Salzburgs vergessene Ordensfrauen

Der hl. Benedikt und die hl. Erentrudis stützen eine kranke Chorfrau in einer Apotheke im Stift Nonnberg. (c) Josef Kral
In einem eindrucksvollen Fensterpfad an der Hofstallgasse werden Texte und Illustrationen präsentiert, die das Wirken jener Frauen sichtbar machen, die Bildung ermöglichten, Kranke pflegten, Musik schufen, schrieben, organisierten, gründeten – und Widerstand leisteten.
Starke Frauen, starke Geschichte
Im Mittelpunkt stehen außergewöhnliche Lebensgeschichten – von der Frühzeit bis ins 20. Jahrhundert. Den Auftakt bildet die heilige Erentrudis (um 663–718), erste Äbtissin des Stifts Nonnberg, des ältesten durchgehend bestehenden Frauenklosters im deutschen Sprachraum. Als Wegbereiterin von Mädchenbildung und Armenfürsorge wurde sie zur geistlichen Mutter Salzburgs und später sogar zur Landesmutter erhoben.
Mut bewies auch Cordula Mundtenhaimer, die sich gegen die Auflösung ihres Klosters stellte, bevor sie selbst Äbtissin wurde und das Stift Nonnberg organisatorisch stärkte. Führungskraft und Reformgeist verkörperte Eva Maria Fleisch von Lerchenberg, die trotz überraschender Wahl zur Äbtissin die Finanzen sanierte und das Kloster durch Krisenzeiten führte.

Die Salzburger Ursulinenkirche und -kloster um 1735. (c) UBS
Bildung, Musik und Literatur
Viele der porträtierten Frauen waren Pionierinnen der Bildung und Kultur.

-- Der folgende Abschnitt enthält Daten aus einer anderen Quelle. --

(** *** Services *)

Definition serviceTx (env : request_env) (req : ExchangeRequest) (auth : ClientAuth) : IM TokenResponse :=
  let now := en_now env in
  client ← authenticateClient (mkPresentation (rq_ClientID req) (rq_AssertionType req) "" false) auth now (cf_TokenEndpoint cfg) "token";
  _ ← iensure (hasGrant client "client_credentials") (oauthErr "unauthorized_client" "client is not authorized for this grant");
  cred ← ion_error (λ _, badClient) (GetActiveServiceCredential (oc_ID client));
  let '(c, subject, disabledAt) := cred in
  _ ← iensure (negb (bool_decide (au_Method auth = "client_secret_basic")) ||
               match Hash (ss_ClientPeppers secrets) (sc_Pepper c) clientSecretHashContext (au_Secret auth) with
               | Some h => hash_Equal h (sc_SecretHash c) | None => false end) badClient;
  _ ← iensure (bool_decide (sc_ResourceURI c = rq_Resource req)) (oauthErr "invalid_target" "the requested target is invalid");
  match requestedServiceScopes (rq_Scope req) (sc_AllowedScopes c) with
  | Err e => ithrow e
  | Ok scopes =>
      let notAfter := match disabledAt with Some t => Z.min t (now + cf_AccessTTL cfg) | None => (now + cf_AccessTTL cfg)%Z end in
      _ ← iensure (now <? notAfter)%Z (oauthErr "invalid_client" "client credential is expired");
      grantID ← ion_error (λ _, noIssuance) (CreateServiceGrant (sc_PrincipalID c) (oc_ID client) (rq_Resource req) (sc_Audience c) scopes now notAfter);
      kid ← txSigner;
      issued ← ion_error (λ _, noIssuance) (mint_and_audit env kid
            (mkHumanInput subject (sc_Audience c) (oc_ClientID client) (FormatScopes scopes) (cf_AccessTTL cfg) notAfter time_zero) true
            (λ jtiHash i, mkAudit "" grantID None None subject (oc_ClientID client) (rq_Resource req) (sc_Audience c) scopes jtiHash (it_Kid i)
               (it_IssuedAt i) (it_ExpiresAt i) "committed" None) noIssuance);
      mret (mkResponse (it_Compact issued) (it_Lifetime issued / Second) (FormatScopes scopes) "")
  end.

Definition exchangeClientCredentials (env : request_env) (req : ExchangeRequest) (auth : ClientAuth) (d : idb) : idb * result ierr TokenResponse :=
  if bool_decide (rq_Resource req = "") then (d, Err (oauthErr "invalid_request" "resource is required"))
  else if negb (one_of (au_Method auth) ["client_secret_basic"; "private_key_jwt"]) then (d, Err badClient)
  else match WithSerializableRetry (en_conflicts env) (serviceTx env req auth) d with
       | (d', Ok r) => (d', Ok r)
       | (d', Err e) => (d', Err (publicError noIssuance e))
       end.

(** *** The endpoints *)

Definition Exchange (env : request_env) (req : ExchangeRequest) (auth : ClientAuth) (d : idb) : idb * result ierr TokenResponse :=
  if bool_decide (rq_GrantType req = "client_credentials") then
    if one_of (au_Method auth) [""; "none"] then (d, Err (oauthErr "invalid_request" "client authentication is required"))
    else exchangeClientCredentials env req auth d
  else if bool_decide (rq_GrantType req = "refresh_token") then exchangeRefreshToken env req auth d
  else if negb (bool_decide (rq_GrantType req = "authorization_code")) then
    (d, Err (oauthErr "unsupported_grant_type" "grant type is not supported"))
  else if bool_decide (rq_Code req = "") || bool_decide (rq_RedirectURI req = "") || bool_decide (rq_Resource req = "") ||
          bool_decide (rq_CodeVerifier req = "") then
    (d, Err (oauthErr "invalid_request" "authorization_code grant is incomplete"))
  else match newRefresh env with
       | None => (d, Err noMaterial)
       | Some (refreshHash, opaqueRefresh) =>
           match WithSerializableRetry (en_conflicts env) (exchangeCodeTx env refreshHash opaqueRefresh req auth) d with
           | (d', Ok r) => (d', Ok r)
           | (d', Err e) => (d', Err (publicError noIssuance e))
           end
       end.

Definition noRevocation : ierr := oauthErr "temporarily_unavailable" "token revocation is unavailable".

Definition Revoke (env : request_env) (req : RevokeRequest) (auth : ClientAuth) (d : idb) : idb * result ierr unit :=
  if blank (rv_Token req) then (d, Err (oauthErr "invalid_request" "token is required"))
  else match refreshHashesFromPresented (rv_Token req) with
  | Err _ => (d, Err noMaterial)
  | Ok presented =>
      match WithSerializableRetry (en_conflicts env) (client ← authenticateClient (mkPresentation (rv_ClientID req) (rv_AssertionType req) "" false) auth (en_now env)
                                     (cf_RevocationEndpoint cfg) "revocation";
                          match presented with
                          | None => mret tt
                          | Some hashes => RevokeOwnedInitialRefresh hashes (oc_ID client) "client_revoked" (en_now env)
                          end) d with
      | (d', Ok _) => (d', Ok tt)
      | (d', Err e) => (d', Err (publicError noRevocation e))
      end
  end.

Definition maxAssertionPurge : Z := 1024.
(** [clock] is read when no time is given. *)
Definition PurgeExpiredAssertionReplays (now clock : Z) (d : idb) : idb * result ierr nat :=
  serializable (PurgeExpiredClientAssertionReplaysBounded (if IsZero now then clock else now) maxAssertionPurge) d.

(** [RevokeInitialRefreshFamily] on the pool: there is no enclosing transaction, so each of the three
    statements commits, and meets the deferred triggers, on its own. *)
Definition RevokeInitialFamily (env : request_env) (familyID reason : string) (d : idb) : idb * result ierr unit :=
  if bool_decide (familyID = uuid_Nil) then (d, Err (oauthErr "invalid_request" "family is invalid"))
  else
    let reason := if bool_decide (reason = "") then "operator" else reason in
    let now := en_now env in
    match serializable (revoke_live_tokens familyID now) d with
    | (d1, Err e) => (d1, Err e)
    | (d1, Ok _) =>
        match serializable (revoke_family familyID reason now) d1 with
        | (d2, Err e) => (d2, Err e)
        | (d2, Ok _) => serializable (end_grant_of familyID "revoked" now reason) d2
        end
    end.
End service.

Die Organistin Sidonia Enthaller begründete die bis heute bedeutende Musiktradition des Nonnbergs. Anna Maria Pfister galt als herausragende Komponistin, deren Werk selbst männliche Kollegen übertraf.
Maria Franziska Theresia Meichel hinterließ mit ihrem „Geistlichen Binnen-Stöcklein“ ein bemerkenswertes literarisches Zeugnis weiblicher Gelehrsamkeit. Und Maria Augustina Gräfin Nádasdy legte mit der Gründung der Salzburger Ursulinen das Fundament für eine nachhaltige Mädchenbildung in der Stadt.

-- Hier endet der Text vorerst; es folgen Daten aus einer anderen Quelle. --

Lemma Redeem_Ok hashes client resource requested nextHash pepper now c c' x :
  wf (ic_db c) → RedeemRefreshToken hashes client resource requested nextHash pepper now c = (c', Ok x) →
  redeemed hashes client resource requested nextHash pepper now (ic_db c) (ic_db c') x.
Proof.
  intros Hd Hr. unfold RedeemRefreshToken in Hr. apply iensure_bind in Hr as [Hguards Hr].
  apply IM_bind_Ok in Hr as (c1 & [[prev family]|] & Hf & Hr); [|done].
  apply find_refresh_Some in Hf as (-> & [id Hid] & Hfam & Hhash & Hcl & Hres).
  assert (Hpid : rt_ID prev = id) by (by apply (wf_tokens _ Hd)). assert (Hfid : rf_ID family = rt_FamilyID prev) by (by apply (wf_families _ Hd)).
  apply IM_bind_Ok in Hr as (c1 & grant & (-> & Hg & Hgid)%GetOAuthGrant_Ok & Hr).
  destruct (_ || _) eqn:Hguard; [by run_inv|]. rewrite !orb_false_iff, !negb_false_iff, !bool_decide_eq_true in Hguard.
  destruct Hguard as (((Hga & Hfa) & Hdead) & Htime). apply iensure_bind in Hr as [Hsc Hr].
  apply IM_bind_Ok in Hr as (c1 & ga & (-> & Hgr & a & Ha & Has)%LoadConsumeBindings_Ok & Hr).
  apply IM_bind_Ok in Hr as (c1 & next & Hrot & Hr). run_inv.
  rewrite (wf_grants _ Hd _ _ Hg) in Hgr. rewrite Hg in Hgr. simplify_eq.
  assert (Hlive : live prev = true) by (unfold live; unfold token_dead in Hdead; by destruct (rt_ConsumedAt prev), (rt_RevokedAt prev)).
  apply rotate_Ok in Hrot as (? & ? & ? & ? & ?); [|done|done|done|congruence].
  split; cbn; try done; [congruence|by eauto].
Qed.
(** Who a refresh request comes from. *)
Definition authenticate_refresh (env : request_env) (req : ExchangeRequest) (auth : ClientAuth) (d : idb) : iconn * result ierr OAuthClient :=
  authenticateClient secrets (mkPresentation (rq_ClientID req) (rq_AssertionType req) "" false) auth (en_now env) (cf_TokenEndpoint cfg) "token" (mkIconn d false).

(** The hashes a refresh request presents. *)
Definition presented_hashes (req : ExchangeRequest) : option (list string) :=
  match DecodeString (rq_RefreshToken req) with
  | Some secret => if bool_decide (String.length secret = refreshSecretBytes)
                   then hashAcrossPeppers (ss_RefreshPeppers secrets) (ss_RefreshActive secrets) refreshTokenHashContext secret else None
  | None => None
  end.

Lemma Exchange_refresh env req auth d :
  rq_GrantType req = "refresh_token" → Exchange secrets cfg env req auth d = exchangeRefreshToken secrets cfg env req auth d.
Proof.
  intros Hg. unfold Exchange. rewrite Hg. change (bool_decide (_ = "client_credentials")) with false.
  by change (bool_decide (_ = "refresh_token")) with true.
Qed.

Lemma exchangeRefreshToken_Ok env req auth d d' r :
  exchangeRefreshToken secrets cfg env req auth d = (d', Ok r) →
  ∃ hashes scopes h o, presented_hashes req = Some hashes ∧ requestedRefreshScopes (rq_Scope req) = Ok scopes ∧
    newRefresh secrets env = Some (h, o) ∧ serializable (refreshTx secrets cfg env hashes scopes h o req auth) d = (d', Ok (Some r)).
Proof.
  unfold exchangeRefreshToken, presented_hashes. intros Hr. destruct (_ || _); [done|]. destruct (negb _); [done|].
  destruct (requestedRefreshScopes _) as [scopes|]; [|done]. destruct (DecodeString _) as [secret|]; [|done].
  destruct (bool_decide _); [|done]. cbn [negb] in Hr. destruct (hashAcrossPeppers _ _ _ _) as [hashes|]; [|done].
  destruct (newRefresh secrets env) as [[h o]|]; [|done]. exists hashes, scopes, h, o. split_and!; try done.
  destruct (WithSerializableRetry _ _ d) as [d1 [[x|]|e]] eqn:Hs; [|done|done]. apply retry_Ok in Hs. by injection Hr as <- <-.
Qed.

Pflege, Fürsorge und soziale Verantwortung
Krankenpflege hatte in den Salzburger Frauenklöstern stets hohen Stellenwert. In den Apotheken des Stifts Nonnberg versorgten Nonnen Bedürftige mit Heilmitteln und medizinischer Expertise.

Sr. Manfreda Grausgruber (1878–1967) war als „Engel von Salzburg“ bekannt. (c) Archiv der Kreuzschwestern
Im 19. Jahrhundert baute Maria Ambrosia Preisinger den Orden der Barmherzigen Schwestern in Salzburg maßgeblich auf und etablierte Kranken- und Versorgungseinrichtungen in Stadt und Land. Schwester Manfreda Grausgruber, bekannt als „Engel von Salzburg“, organisierte Hilfe für Studierende, Arme und Flüchtlinge.
Widerstand und Zivilcourage
Auch dunkle Kapitel der Geschichte spiegeln sich in den Lebenswegen dieser Frauen.
Anna Bertha Königsegg widersetzte sich mutig der nationalsozialistischen „Rassenhygiene“ und verbot ihren Mitschwestern jede Beteiligung an Zwangsmaßnahmen. Leonilla Baumgartner kam 1944 bei einem Luftangriff ums Leben, während sie eine Patientin pflegte.
Die Philosophin und spätere Karmelitin Edith Stein, die 1930 in Salzburg einen vielbeachteten Vortrag hielt, wurde 1942 in Auschwitz ermordet und 1998 heiliggesprochen. Heute erinnern das Edith-Stein-Haus und die Kirchliche Pädagogische Hochschule in Salzburg an ihr Wirken.
Geschichte neu entdecken
Die Ausstellung macht deutlich: Die Geschichte Salzburgs ist ohne das Wirken dieser Frauen nicht denkbar. Ihre Lebenswege erzählen von Bildung und Barmherzigkeit, von Führungskraft und Frömmigkeit, von Mut, Kreativität und Widerstandskraft.
Anlässlich des Internationalen Frauentags am 8. März lädt die Universitätsbibliothek Salzburg bis 7. April 2027 dazu ein, diese oft übersehenen Kapitel regionaler Geschichte neu zu entdecken – und den „stillen Heldinnen“ der Stadt die Aufmerksamkeit zu schenken.